At the first light of dawn, in the endless rose garden, pickers with gentle fingers proceed between the rows, filling their aprons with newly bloomed flowers and then pouring them into jute sacks, delicately, to keep them fresh until they reach the workshops where they will become essences. No, we are not in the painting The Gleaners by Jean Francois Millet or other masters of 19th-century Realism, but today on the Côte d’Azur, in Grasse, the cradle of world perfumery. And precisely in the 20 hectares of floral cultivations reserved for the Maison Chanel: it is in these fields, tended with ancient wisdom in respect of nature, that the flowers of Chanel No. 5 are born. In particular, the May Rose, with its sweet, honeyed, and slightly spicy scent, has the power to orchestrate the 80 fragrant notes into a perfect chorus, with no dominant voices. Just as Mademoiselle Chanel wished when, in 1921, in contrast to the monofloral fragrances fashionable at the time, she expressly ordered a special olfactory creation from the ‘nose’ Ernest Beaux: she wanted nothing romantic, no immediately identifiable flowers, but a constructed, structured, daring composition. It is the first fragrance signed by a dressmaker, it must be unique. Unprecedented. Why not, abstract? And so it was: thanks also to aldehydes, a synthetic component that sublimates the charm of natural notes, after a hundred years Chanel N.5 remains today more than ever a revolutionary fragrance, a pioneer of modern perfumery.

Chanel N. 5

It comes from the Valley of Roses in Bulgaria, the olfactory theme that entitles Red Rose, the most “butch” of the Aqua Allegoria collection, 12 Eau de toilettes with evocative names of plants, fruits, and flowers that are in themselves harbingers of well-being and freshness. “This fragrance is the dance of a rose,” explains Thierry Wasser, Guerlain’s maître parfumeur: “with its fruity notes of raspberry and lychee, the red rose is the star of a creation that I would describe as smiling with a touch of sour.
Behind these winged words lies not only a profound knowledge of the communicative power of fragrances – in the case of Red Rose, joyful and tantalizing good vibes – but Guerlain’s eternal homage to the beauty of nature everywhere: a nature which, if protected and respected, is a treasure trove of infinite treasures. Hence the line’s claim, The world is our garden, which well illustrates the brand’s commitment to safeguarding the planet through the almost total use of natural ingredients. Rosa Rossa Aqua Allegoria is also an excellent pretext for visiting Guerlain’s first Italian boutique, inaugurated this May at Via Montenapoleone 1 in Milan: in the elegant setting, the public can enjoy an experiential journey among the Maison’s most prestigious creations, including personalized beauty consultations on fragrances, make-up, skincare and every other product of the brand.

Aqua Allegoria Guerlain

The centifolia rose is the secret of the perfumed water that is said to flow in May from the fountains of Grasse, channeled with rainwater from the rose gardens. The legendary rose, a favorite of Christian Dior who chose it for his first creation, Miss Dior, in 1947, has remained the star of the bouquet even in subsequent reformulations and concentrations of the fragrance. Its splendor lives on in the exclusive cultivations of the Domaine de Manon reserved for the Maison, a veritable cru of a fine production.
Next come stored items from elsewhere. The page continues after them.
(** ** Accessors of the two attribute traits *)
Section accessors.
Context {Withdrawal Recovered : Type}.
Implicit Types (a : KasplexPayloadAttributes Withdrawal)
  (b : BuilderAttributes.t Withdrawal Recovered).

Definition attributes_timestamp a : Z := Eth.timestamp (payload_attributes a).
Definition attributes_withdrawals a : option (list Withdrawal) :=
  Eth.withdrawals (payload_attributes a).
Definition attributes_parent_beacon_block_root a : option B256 :=
  Eth.parent_beacon_block_root (payload_attributes a).

Definition payload_id b : Bytes := Eth.id (BuilderAttributes.payload_attributes b).
Definition parent b : B256 := Eth.parent (BuilderAttributes.payload_attributes b).
Definition timestamp b : Z := BuilderAttributes.timestamp b.
Definition parent_beacon_block_root b : option B256 :=
  Eth.builder_parent_beacon_block_root (BuilderAttributes.payload_attributes b).
Definition suggested_fee_recipient b : Address := BuilderAttributes.beneficiary b.
Definition prev_randao b : B256 := BuilderAttributes.mix_hash b.
Definition withdrawals b : list Withdrawal :=
  Eth.builder_withdrawals (BuilderAttributes.payload_attributes b).
End accessors.

(** ** Big-endian bytes *)

Definition byte_of (z : Z) : Byte.byte :=
  default Byte.x00 (Byte.of_N (Z.to_N (z `mod` 256))).

(** The [n] bytes of an unsigned integer, most significant first. *)
Fixpoint to_be_bytes (n : nat) (z : Z) : Bytes :=
  match n with
  | O => []
  | S n => byte_of (z / 256 ^ Z.of_nat n) :: to_be_bytes n z
  end.
(** C27 The cells do not serve two jobs at once.  Alone a job builds in its own
    environment, as [kasplex_payload] does; but of two jobs that share the cells one
    can end with the base fee and the extra data of the other, and the other with the
    library's base fee and the parent's extra data. *)
Theorem concurrent_builds_mix_attributes {B Provider Tx Block PErr}
    {BB : BlockBuilder B Spec Provider Tx Block PErr} jobs s0 i i' j k
    (Hne : i ≠ i') (Hi : jobs !! i = Some j) (Hi' : jobs !! i' = Some k)
    (Hx : current_extra_data (job_config j) = current_extra_data (job_config k))
    (Hf : current_base_fee_per_gas (job_config j) = current_base_fee_per_gas (job_config k)) :
  (∀ cfg parent attrs (provider : Provider) s, let j := payload_job cfg parent attrs in
    ∃ s', rtc alone (SetExtra j, s) (Prepared (own_env j) (own_context j), s') ∧
      builder_for_next_block cfg parent attrs (BuilderAttributes.base_fee_per_gas attrs) provider s
      = (Ok (create_block_builder (own_env j) parent (own_context j) provider), s')) ∧
  ∃ bs s, rtc interleaved (SetExtra (Spec := Spec) <$> jobs, s0) (bs, s) ∧
    bs !! i = Some (Prepared (env_with j (Some (job_base_fee k)))
                      (context_with j (Some (job_extra_data k)))) ∧
    bs !! i' = Some (Prepared (env_with k None) (context_with k None)).
Proof.
  split; [by intros; apply builder_is_alone|].
  assert (Hlt : (i < length jobs ∧ i' < length jobs)%nat) by (split; by eapply lookup_lt_Some).
  do 2 eexists. split.
  - etrans.
    { eapply (interleaved_alone _ i); [by rewrite list_lookup_fmap, Hi|apply alone_writes]. }
    etrans.
    { eapply (interleaved_alone _ i'); [|apply alone_writes].
      by rewrite list_lookup_insert_ne, list_lookup_fmap, Hi'. }
    etrans.
    { eapply (interleaved_alone _ i); [|apply alone_reads]. rewrite list_lookup_insert_ne by done.
      apply list_lookup_insert_eq. rewrite length_fmap. lia. }
    eapply (interleaved_alone _ i'); [|apply alone_reads]. rewrite list_lookup_insert_ne by done.
    apply list_lookup_insert_eq. rewrite length_insert, length_fmap. lia.
  - autorewrite with cells. rewrite Hx, Hf, !decide_True by done. split.
    + rewrite list_lookup_insert_ne by done.
      apply list_lookup_insert_eq. rewrite !length_insert, length_fmap. lia.
    + apply list_lookup_insert_eq. rewrite !length_insert, length_fmap. lia.
Qed.
End properties.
In particular, thanks to the special technique of hydrodistillation to extract the rose water that makes the new Miss Dior Essence is a “vintage fragrance”, i.e. alive, sensitive to the typical scents of each harvest including the slightest natural variables. With the quintessence of centifolia rose pervading a base with notes of vetiver, patchouli and a base of guaiacum, the composition of Miss Dior Essence boasts a lower alcohol level than standard perfumes while remaining intense and persistent; even the packaging speaks of nature right from the wrapping paper, obtained from the remains of the harvested flowers.